3.3. La lutte biologique
La lutte biologique est une méthode de protection intégrée des cultures permettant de réguler les pucerons grâce à d'autres organismes comme des insectes parasitoïdes. Il existe plusieurs stratégies de lutte biologique contre les pucerons :
- la lutte par augmentation, qui consiste en un lâcher inondatif et non pérenne d'auxiliaires,
- la lutte par acclimatation qui a pour objectif que les auxiliaires s'installent de façon permanente dans l'agroécosystème,
- et la lutte par conservation qui consiste à protéger et favoriser les populations d'auxiliaires.
Projets de recherche mobilisant la lutte biologique
2018-2021
L’apport précoce, la combinaison parasitoïdes - chrysopes et l’adoption de pratiques culturales favorables à l’installation de la lutte biologique sont des facteurs de renforcement de leur efficacité.
2021-2024
Le projet Aphidius 2.0 vise à développer des solutions de lutte biologique sur mesure pour la culture de fraises en développant une gamme de parasitoïdes optimisés pour les pucerons des fraisiers.
2019-2024
Proposition d'IAE et de stratégies d’optimisation des services rendus, réalistes et concrets et Obtention de références technico-économiques et environnementales sur un Système de Culture typique des exploitations maraichères sous abris.
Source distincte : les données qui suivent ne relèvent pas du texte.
(* ------------------------------------------------------------------ *)
(** ** What x11Event leaves alone *)

Ltac crunch :=
  repeat (run; match goal with
               | |- context [if ?b then _ else _] => destruct b
               end);
  run.

Lemma x11Event_return_cases
    (event : XEvent) (xic : bool) (pty_fd : Z) (hold : bool) (w : World) :
  returned (eval (x11Event event xic pty_fd hold) w) = true ->
  (event = DestroyNotify
   /\ destroyed (eval (x11Event event xic pty_fd hold) w) = true
   /\ logs (x11Event event xic pty_fd hold) w [cout "DestroyNotify"])
  \/ (exists state time lk n,
         event = KeyPress state time lk
         /\ destroyed (eval (x11Event event xic pty_fd hold) w) = false
         /\ keysend KEYSEND (lk_ks lk) = None /\ lk_filtered lk = false
         /\ ((logs (x11Event event xic pty_fd hold) w
                   [vt_writePty_str (c_str (lk_text lk)) n]
              /\ n < strlen (lk_text lk))
             \/ (logs (x11Event event xic pty_fd hold) w
                      [vt_writePty_char (buffer0 (lk_text lk))
                         (convertKeyState (lk_ks lk) state) n]
                 /\ n < 1))).
Proof.
  destruct event;
    try (intros H; exfalso; revert H;
         unfold x11Event, x11Event_switch, buttonPress, buttonRelease;
         crunch; discriminate).
  - intros _. left. repeat split.
  - intros H. right. exists state, time, lookup.
    unfold logs, exec, eval, x11Event, x11Event_switch, bind in *.
    destruct (keyPress_cases state time lookup xic hold w) as (Hst & new & Hc & Hcase).
    destruct (keyPress state time lookup xic hold w) as [f w1]. cbn [fst snd] in *.
    destruct Hcase as [(-> & _)|[(-> & _)|(n & -> & Hk & Hf & Hn)]].
    + exfalso. revert H. unfold get. rewrite andb_false_r. run. discriminate.
    + exfalso. revert H. unfold get. destruct (exposed (statics w1) && true); run; discriminate.
    + exists n. run. split; [reflexivity|]. split; [reflexivity|].
      split; [exact Hk|]. split; [exact Hf|].
      destruct Hn as [(-> & Hn)|(-> & Hn)]; [left|right]; split; assumption.
Qed.

(** X10: [x11Event] asks its caller to leave the event loop in two cases
    only: on DestroyNotify, with [destroyed] set, and on a key press outside
    the tables whose looked-up text the PTY did not accept in full, with
    [destroyed] clear. No other event, and no button or selection event in
    particular, ends the loop. *)
Theorem x11Event_leaves_loop_only_on_destroy_or_short_write
    (event : XEvent) (xic : bool) (pty_fd : Z) (hold : bool) (w : World) :
  returned (eval (x11Event event xic pty_fd hold) w) = true ->
  (event = DestroyNotify
   /\ destroyed (eval (x11Event event xic pty_fd hold) w) = true
   /\ logs (x11Event event xic pty_fd hold) w [cout "DestroyNotify"])
  \/ (exists state time lk n,
         event = KeyPress state time lk
         /\ destroyed (eval (x11Event event xic pty_fd hold) w) = false
         /\ keysend KEYSEND (lk_ks lk) = None /\ lk_filtered lk = false
         /\ ((logs (x11Event event xic pty_fd hold) w
                   [vt_writePty_str (c_str (lk_text lk)) n]
              /\ n < strlen (lk_text lk))
             \/ (logs (x11Event event xic pty_fd hold) w
                      [vt_writePty_char (buffer0 (lk_text lk))
                         (convertKeyState (lk_ks lk) state) n]
                 /\ n < 1))).
Proof. exact (x11Event_return_cases event xic pty_fd hold w). Qed.

Lemma x11Event_leaves_loop_only_on_destroy_or_short_write_witness :
  logs (x11Event key_a true 5 false) (initial_world "" env_short)
       [vt_writePty_char "a" 0 0].
Proof.
  destruct (x11Event_leaves_loop_only_on_destroy_or_short_write key_a true 5 false
              (initial_world "" env_short) eq_refl)
    as [(H & _)|(state & time & lk & n & He & _ & _ & _ & [(Hl & _)|(Hl & _)])].
  - discriminate H.
  - reflexivity.
  - reflexivity.
Defined.

Lemma x11Event_frame_facts (event : XEvent) (xic : bool) (pty_fd : Z) (hold : bool) (w : World) :
  exposed (statics (exec (x11Event event xic pty_fd hold) w))
  = exposed (statics w) || is_expose event
  /\ (is_release event = false ->
      lastButtonReleased (statics (exec (x11Event event xic pty_fd hold) w))
      = lastButtonReleased (statics w)
      /\ lastButtonReleasedAt (statics (exec (x11Event event xic pty_fd hold) w))
         = lastButtonReleasedAt (statics w))
  /\ (is_keypress event = false ->
      filter is_writePty (calls (exec (x11Event event xic pty_fd hold) w))
      = filter is_writePty (calls w))
  /\ (is_release event = false ->
      filter is_setSelection (calls (exec (x11Event event xic pty_fd hold) w))
      = filter is_setSelection (calls w)).
Proof.
  destruct event;
    try (unfold x11Event, x11Event_switch, buttonPress, buttonRelease;
         cbn [is_expose is_release is_keypress]; crunch;
         rewrite ?filter_app; cbn [filter is_writePty is_setSelection];
         rewrite ?app_nil_r, ?orb_false_r, ?orb_true_r;
         repeat split; intros; try discriminate; reflexivity).
  unfold exec, x11Event, x11Event_switch, bind. cbn [is_expose is_release is_keypress].
  destruct (keyPress_cases state time lookup xic hold w) as (Hst & new & Hc & Hcase).
  destruct (keyPress state time lookup xic hold w) as [f w1]. cbn [fst snd] in *.
  rewrite orb_false_r.
  assert (Hset : filter is_setSelection new = []).
  { destruct Hcase as [(_ & _ & H)|[(_ & H & _)|(n & _ & _ & _ & [(-> & _)|(-> & _)])]];
      auto. }
  destruct f as [redraw h|v d h]; unfold get.
  - destruct (exposed (statics w1) && redraw); run; rewrite ?Hst, ?Hc, ?filter_app, ?Hset;
      cbn [filter is_setSelection]; rewrite ?app_nil_r;
      repeat split; intros; try discriminate; reflexivity.
  - run. rewrite ?Hst, ?Hc, ?filter_app, ?Hset, ?app_nil_r.
    repeat split; intros; try discriminate; reflexivity.
Qed.

(** X11: what [x11Event] leaves alone. [exposed] is set by an Expose event
    and never cleared; the record of the last button release changes on a
    ButtonRelease event only; [writePty] is called for key presses only;
    [setSelection] is called for button releases only. *)
Theorem x11Event_frame (event : XEvent) (xic : bool) (pty_fd : Z) (hold : bool) (w : World) :
  exposed (statics (exec (x11Event event xic pty_fd hold) w))
  = exposed (statics w) || is_expose event
  /\ (is_release event = false ->
      lastButtonReleased (statics (exec (x11Event event xic pty_fd hold) w))
      = lastButtonReleased (statics w)
      /\ lastButtonReleasedAt (statics (exec (x11Event event xic pty_fd hold) w))
         = lastButtonReleasedAt (statics w))
  /\ (is_keypress event = false ->
      filter is_writePty (calls (exec (x11Event event xic pty_fd hold) w))
      = filter is_writePty (calls w))
  /\ (is_release event = false ->
      filter is_setSelection (calls (exec (x11Event event xic pty_fd hold) w))
      = filter is_setSelection (calls w)).
Proof. exact (x11Event_frame_facts event xic pty_fd hold w). Qed.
- Projet COSYNUS : bilan 2019-2024 - Projet DEPHY Expé 2 (01/2025)
- Mise en place de plantes de service - maraîchers sous abris (Vendée, Vaucluse)
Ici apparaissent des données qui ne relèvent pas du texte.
(** * HelpCrunch chat exporter: a shallow embedding of [index.js]

    The development follows the class [HelpCrunchExporter] method by method.
    JavaScript values that the code reads from the remote payload are given
    the small dynamic type [JsVal]; arrays that the code mutates in place
    live in an explicit heap; the files the export writes (the cache file,
    the output file and the CSV summary) live in a finite map from file
    names to contents. *)

From Stdlib Require Import ZArith List String Ascii Bool Lia Permutation Sorted DecimalString.
From stdpp Require Import gmap strings.
Import ListNotations.

Local Open Scope string_scope.
Local Open Scope list_scope.
Local Open Scope nat_scope.

(** ** JavaScript scalars *)

(** Scalar payload values.  Numbers are the integers the remote API sends
    (identifiers, unix seconds), and [JNum z] stands for the Number [z]: it
    is one, and prints as its decimal digits, when [z] is a safe integer
    (at most 2^53 - 1 in magnitude).  Strings are sequences of code units
    below 256. *)
Inductive JsVal : Type :=
| JUndefined
| JNull
| JNum (z : Z)
| JStr (s : string).

(** ToBoolean on scalars: [undefined], [null], [0] and [''] are falsy. *)
Definition truthy (v : JsVal) : bool :=
  match v with
  | JUndefined | JNull => false
  | JNum z => negb (z =? 0)%Z
  | JStr s => negb (String.eqb s EmptyString)
  end.

(** [a || b] *)
Definition jsOr (a b : JsVal) : JsVal := if truthy a then a else b.

(** [s || d] for a field that is a string, [null] or absent. *)
Definition strOr (a b : option string) : option string :=
  match a with
  | Some s => if String.eqb s EmptyString then b else a
  | None => b
  end.

(** ** Strings *)

Definition codeOf (c : ascii) : nat := nat_of_ascii c.

(** WhiteSpace and LineTerminator code units below 256: TAB, LF, VT, FF, CR,
    SP and NBSP. *)
Definition isWhite (c : ascii) : bool :=
  let n := codeOf c in
  ((9 <=? n) && (n <=? 13)) || (n =? 32) || (n =? 160).

Fixpoint trimStart (s : string) : string :=
  match s with
  | EmptyString => EmptyString
  | String c s' => if isWhite c then trimStart s' else s
  end.

Fixpoint trimEnd (s : string) : string :=
  match s with
  | EmptyString => EmptyString
  | String c s' =>
      match trimEnd s' with
      | EmptyString => if isWhite c then EmptyString else String c EmptyString
      | t => String c t
      end
  end.

(** [String.prototype.trim] *)
Definition trim (s : string) : string := trimEnd (trimStart s).

(** [String.prototype.toLowerCase] on code units below 256: A-Z and the
    Latin-1 capitals U+00C0..U+00DE (without the multiplication sign). *)
Definition toLowerChar (c : ascii) : ascii :=
  let n := codeOf c in
  if ((65 <=? n) && (n <=? 90)) || ((192 <=? n) && (n <=? 222) && negb (n =? 215))
  then ascii_of_nat (n + 32) else c.

Fixpoint toLowerCase (s : string) : string :=
  match s with
  | EmptyString => EmptyString
  | String c s' => String (toLowerChar c) (toLowerCase s')
  end.

(** ** Categorizer *)

(** [(text.match(new RegExp(keyword, 'g')) || []).length] for a keyword
    without regular-expression metacharacters: the number of occurrences
    found scanning left to right, each search resuming after the previous
    match.  [skip] counts the code units of the last match still to pass. *)
Fixpoint countFrom (keyword : string) (skip : nat) (text : string) : nat :=
  match text with
  | EmptyString => 0
  | String _ rest =>
      match skip with
      | S k => countFrom keyword k rest
      | O =>
          if String.prefix keyword text
          then S (countFrom keyword (String.length keyword - 1) rest)
          else countFrom keyword 0 rest
      end
  end.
- Les plantes de services, lutte agroécologique contre les pucerons en maraîchage sous abris
3.4. Les produits de biocontrôle
Le biocontrôle désigne un ensemble de méthodes de protection des végétaux contre les bioagresseurs, intéressantes par leur caractère naturel et par leur faible impact sur la santé humaine et sur l’environnement. Ces stratégies se basent sur une détection précoce des bioagresseurs et sur des méthodes innovantes, souvent utilisées en combinaison avec d’autres leviers, agronomiques, génétiques, variétaux ou des méthodes physiques. L'idée est de repenser les traitements phytosanitaires de façon à rechercher la régulation naturelle plutôt que l’éradication des bioagresseurs.
Pour en savoir plus, consultez l'espace biocontrôle ci-contre.
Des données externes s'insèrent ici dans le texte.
(** * Channel-name resolution and CT-window normalization (nnunetv2)

    A shallow embedding of
    [nnunetv2/preprocessing/normalization/map_channel_name_to_normalization.py]
    and
    [nnunetv2/preprocessing/normalization/custom_normalization_schemes.py].

    Conventions of the embedding.
    - A Python [str] is the list of its Unicode code points.
    - A Python [int] is a [Z] (no bound on its size).
    - A class object carries an identity; [type(...)] allocates a fresh one.
    - The module-level dict [_dynamic_normalization_classes] is part of an
      explicit interpreter state threaded through every call.
    - A numpy array lives in a heap and is addressed by a location; its
      elements are exact rationals, so the rounding of float32/float64
      arithmetic is idealised away. *)

From Stdlib Require Import ZArith NArith QArith Qminmax List String Ascii.
From Stdlib Require Import Decimal DecimalPos DecimalN DecimalZ Lia.
From stdpp Require Import base option list gmap.

Local Open Scope Z_scope.

(** ** Python strings *)

(** A literal of the source, given as an ASCII Rocq string. *)
Definition py (s : String.string) : list N :=
  List.map N_of_ascii (list_ascii_of_string s).

(** [s.startswith(p)], returning what follows the prefix. *)
Fixpoint strip_prefix (p s : list N) : option (list N) :=
  match p, s with
  | [], _ => Some s
  | a :: p', b :: s' => if N.eqb a b then strip_prefix p' s' else None
  | _ :: _, [] => None
  end.

(** [str(n)] for a Python int: decimal digits, ['-'] in front of a
    negative number. *)
Fixpoint uint_chars (d : Decimal.uint) : list N :=
  match d with
  | Nil => []
  | D0 d => 48%N :: uint_chars d
  | D1 d => 49%N :: uint_chars d
  | D2 d => 50%N :: uint_chars d
  | D3 d => 51%N :: uint_chars d
  | D4 d => 52%N :: uint_chars d
  | D5 d => 53%N :: uint_chars d
  | D6 d => 54%N :: uint_chars d
  | D7 d => 55%N :: uint_chars d
  | D8 d => 56%N :: uint_chars d
  | D9 d => 57%N :: uint_chars d
  end.

Definition str (z : Z) : list N :=
  match Z.to_int z with
  | Decimal.Pos d => uint_chars d
  | Decimal.Neg d => 45%N :: uint_chars d
  end.

(** ** Exceptions and the state-and-exception monad *)

Inductive exn : Type :=
  | ValueError (msg : list N)
  | AssertionError (msg : list N)
  | NoSuchObject.
  (* [NoSuchObject]: a location outside the heap. Python has no dangling
     references; the case only makes the heap operations total. *)

Inductive result (A : Type) : Type :=
  | Ok (a : A)
  | Raise (e : exn).
Arguments Ok {A} a.
Arguments Raise {A} e.

Definition M (S A : Type) : Type := S → result A * S.

Definition ret {S A} (a : A) : M S A := λ s, (Ok a, s).

Definition bind {S A B} (m : M S A) (k : A → M S B) : M S B :=
  λ s, match m s with
       | (Ok a, s') => k a s'
       | (Raise e, s') => (Raise e, s')
       end.

Definition raise {S A} (e : exn) : M S A := λ s, (Raise e, s).

Notation "x <- m ;; k" := (bind m (λ x, k))
  (at level 100, m at next level, right associativity).
Notation "m ;; k" := (bind m (λ _, k))
  (at level 100, right associativity).

(** ** numpy arrays *)

Inductive float_dtype : Type := float16 | float32 | float64.

Inductive dtype : Type :=
  | Floating (f : float_dtype)
  | Integer (signed : bool) (bits : N).

Global Instance float_dtype_eq_dec : EqDecision float_dtype.
Proof. solve_decision. Defined.
Global Instance dtype_eq_dec : EqDecision dtype.
Proof. solve_decision. Defined.

(** An array object: element type and elements (in storage order; the
    operations below are elementwise, so the shape plays no part). *)
Record ndarray : Type := { arr_dtype : dtype; arr_data : list Q }.

(** The object store: location [i] holds the [i]-th array allocated. *)
Abbreviation loc := nat.
Abbreviation heap := (list ndarray).

Definition load (l : loc) : M heap ndarray :=
  λ h, match h !! l with
       | Some a => (Ok a, h)
       | None => (Raise NoSuchObject, h)
       end.

Definition alloc (a : ndarray) : M heap loc :=
  λ h, (Ok (length h), h ++ [a]).

Definition store (l : loc) (a : ndarray) : M heap unit :=
  λ h, (Ok tt, <[l := a]> h).

(** [image.astype(t, copy=copy)]: a new array unless [copy] is false and
    the element type is [t] already; conversion to a floating type keeps
    every value. *)
Definition astype (image : loc) (t : float_dtype) (copy : bool) : M heap loc :=
  a <- load image ;;
  if negb copy && bool_decide (arr_dtype a = Floating t)
  then ret image
  else alloc {| arr_dtype := Floating t; arr_data := arr_data a |}.

(** [np.clip] on one element: [minimum(maximum(x, lo), hi)]. *)
Definition clip (x : Q) (lo hi : Z) : Q :=
  Qmin (Qmax x (inject_Z lo)) (inject_Z hi).

(** [np.clip(image, lo, hi, out=image)]. *)
Definition np_clip_out (image : loc) (lo hi : Z) : M heap loc :=
  a <- load image ;;
  store image {| arr_dtype := arr_dtype a;
                 arr_data := (λ x, clip x lo hi) <$> arr_data a |} ;;
  ret image.

(** [image.clip(lo, hi)]: the clipped values in a new array. *)
Definition ndarray_clip (image : loc) (lo hi : Z) : M heap loc :=
  a <- load image ;;
  alloc {| arr_dtype := arr_dtype a;
           arr_data := (λ x, clip x lo hi) <$> arr_data a |}.

(** [image -= c]. *)
Definition isub (image : loc) (c : Q) : M heap unit :=
  a <- load image ;;
  store image {| arr_dtype := arr_dtype a;
                 arr_data := (λ x, x - c)%Q <$> arr_data a |}.

(** [image /= c]. *)
Definition itruediv (image : loc) (c : Q) : M heap unit :=
  a <- load image ;;
  store image {| arr_dtype := arr_dtype a;
                 arr_data := (λ x, x / c)%Q <$> arr_data a |}.

(** The builtin [max(a, b)]: [b] when [b > a], else [a]. *)
Definition py_max (a b : Q) : Q :=
  match (a ?= b)%Q with
  | Lt => b
  | _ => a
  end.

(** The float literal [1e-8]. *)
Definition eps : Q := 1 # 100000000.

(** ** Strategy instances *)

Record IntensityProperties : Type := { mean : Q; std : Q }.

(** Modelled from the spec: the base class [ImageNormalization] of
    [default_normalization_schemes], of which only the two instance
    attributes read by [run] are kept; [target_dtype] is a floating-point
    precision. *)
Record ImageNormalization : Type := {
  intensityproperties : option IntensityProperties;
  target_dtype : float_dtype
}.

(** ** custom_normalization_schemes.py *)

Definition CTWindowNeg15To115Normalization_run
    (self : ImageNormalization) (image : loc) (seg : option loc) : M heap loc :=
  match intensityproperties self with
  | None =>
      raise (AssertionError (py "CTNormalization requires intensity properties"))
  | Some props =>
      let mean_intensity := mean props in
      let std_intensity := std props in
      let lower_bound := -15 in
      let upper_bound := 115 in
      image <- astype image (target_dtype self) false ;;
      np_clip_out image lower_bound upper_bound ;;
      isub image mean_intensity ;;
      itruediv image (py_max std_intensity eps) ;;
      ret image
  end.

Definition CTWindowNeg100To200Normalization_run
    (self : ImageNormalization) (image : loc) (seg : option loc) : M heap loc :=
  match intensityproperties self with
  | None =>
      raise (AssertionError (py "CTNormalization requires intensity properties"))
  | Some props =>
      let mean_intensity := mean props in
      let std_intensity := std props in
      let lower_bound := -100 in
      let upper_bound := 200 in
      image <- astype image (target_dtype self) false ;;
      np_clip_out image lower_bound upper_bound ;;
      isub image mean_intensity ;;
      itruediv image (py_max std_intensity eps) ;;
      ret image
  end.

(** ** map_channel_name_to_normalization.py *)

(** The closure returned by [create_run_method]. *)
Definition create_run_method (lower_bound upper_bound : Z)
    (self : ImageNormalization) (image : loc) (seg : option loc) : M heap loc :=
  match intensityproperties self with
  | None =>
      raise (AssertionError
               (py "Custom range CT normalization requires intensity properties"))
  | Some props =>
      let mean_intensity := mean props in
      let std_intensity := std props in
      image <- astype image (target_dtype self) true ;;
      image <- ndarray_clip image lower_bound upper_bound ;;
      isub image mean_intensity ;;
      itruediv image (py_max std_intensity eps) ;;
      ret image
  end.

(** A class made by [type(class_name, (ImageNormalization,), attributes)]:
    its identity, its [__name__], the flag of [attributes] and the two
    variables captured by its [run] closure. *)
Record DynamicClass : Type := {
  class_id : nat;
  class_name : list N;
  leaves_pixels_outside_mask_at_zero_if_use_mask_for_norm_is_true : bool;
  run_lower_bound : Z;
  run_upper_bound : Z
}.

(** The attribute [run] of a synthesized class. *)
Definition run (c : DynamicClass) :
    ImageNormalization → loc → option loc → M heap loc :=
  create_run_method (run_lower_bound c) (run_upper_bound c).

(** The values of [Type[ImageNormalization]] the resolver can return: the
    five classes imported from [default_normalization_schemes] and the
    synthesized ones. *)
Inductive NormalizationClass : Type :=
  | CTNormalization
  | NoNormalization
  | ZScoreNormalization
  | RescaleTo01Normalization
  | RGBTo01Normalization
  | Synthesized (c : DynamicClass).

Definition channel_name_to_normalization_mapping : gmap (list N) NormalizationClass :=
  list_to_map [
    (py "ct", CTNormalization);
    (py "nonorm", NoNormalization);
    (py "zscore", ZScoreNormalization);
    (py "rescale_to_0_1", RescaleTo01Normalization);
    (py "rgb_to_0_1", RGBTo01Normalization)
  ].

(** The interpreter state the resolver works on: the module-level cache
    and the identity the next class object will get. *)
Record state : Type := {
  next_class_id : nat;
  _dynamic_normalization_classes : gmap (list N) NormalizationClass
}.

(** The state right after the module is imported. *)
Definition initial_state : state :=
  {| next_class_id := 0; _dynamic_normalization_classes := ∅ |}.

(** The f-string of line 41. *)
Definition class_name_of (lower upper : Z) : list N :=
  py "CTWindow"
  ++ (if lower <? 0 then py "Neg" else []) ++ str (Z.abs lower)
  ++ py "To"
  ++ (if upper <? 0 then py "Neg" else []) ++ str (Z.abs upper)
  ++ py "Normalization".

(** The f-string of line 39. *)
Definition invalid_window_message (lower upper : Z) : list N :=
  py "Invalid CT window: lower bound (" ++ str lower
  ++ py ") greater than or equal to upper bound (" ++ str upper
  ++ py ")".

(** [type(class_name, (ImageNormalization,), attributes)]. *)
Definition new_class (class_name : list N) (lower upper : Z) : M state NormalizationClass :=
  λ st,
    let c := Synthesized {|
      class_id := next_class_id st;
      class_name := class_name;
      leaves_pixels_outside_mask_at_zero_if_use_mask_for_norm_is_true := false;
      run_lower_bound := lower;
      run_upper_bound := upper |} in
    (Ok c, {| next_class_id := S (next_class_id st);
              _dynamic_normalization_classes := _dynamic_normalization_classes st |}).

Definition cache_get (k : list N) : M state (option NormalizationClass) :=
  λ st, (Ok (_dynamic_normalization_classes st !! k), st).

Definition cache_set (k : list N) (c : NormalizationClass) : M state unit :=
  λ st, (Ok tt, {| next_class_id := next_class_id st;
                   _dynamic_normalization_classes :=
                     <[k := c]> (_dynamic_normalization_classes st) |}).

(** ** The strategies whose [run] these files define *)

Inductive CTWindowClass : Type :=
  | CTWindowNeg15To115Normalization
  | CTWindowNeg100To200Normalization
  | SynthesizedWindow (c : DynamicClass).

(** The clipping window of a strategy. *)
Definition window_bounds (k : CTWindowClass) : Z * Z :=
  match k with
  | CTWindowNeg15To115Normalization => (-15, 115)
  | CTWindowNeg100To200Normalization => (-100, 200)
  | SynthesizedWindow c => (run_lower_bound c, run_upper_bound c)
  end.

(** Method lookup: [k.run]. *)
Definition window_run (k : CTWindowClass) :
    ImageNormalization → loc → option loc → M heap loc :=
  match k with
  | CTWindowNeg15To115Normalization => CTWindowNeg15To115Normalization_run
  | CTWindowNeg100To200Normalization => CTWindowNeg100To200Normalization_run
  | SynthesizedWindow c => run c
  end.

(** The class attribute [__name__]: the name in the [class] statement, or
    the first argument of [type(...)]. *)
Definition window_class_name (k : CTWindowClass) : list N :=
  match k with
  | CTWindowNeg15To115Normalization => py "CTWindowNeg15To115Normalization"
  | CTWindowNeg100To200Normalization => py "CTWindowNeg100To200Normalization"
  | SynthesizedWindow c => class_name c
  end.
Projets de recherche mobilisant les produits de biocontrôle
2018-2023
Le projet FragaSyst consiste à co-construire des systèmes agro-écologiques et économiquement performants pour produire des fraises en France. Dans un schéma de reconception de systèmes, cinq partenaires, complémentaires et représentatifs des principales régions de production de fraises, vont œuvrer à la combinaison de leviers agronomiques et environnementaux au sein d’un dispositif en « observatoires pilotés ».
2023-2026
L’objectif est de parvenir à gérer les attaques de pucerons en fraise avec les leviers disponibles sans intervention de rattrapage chimique. Pour répondre à cet objectif, les essais devront apporter des réponses sur les produits de biocontrôle et les auxiliaires disponibles, en termes d’efficacité mais aussi par rapport à leurs conditions d’utilisation.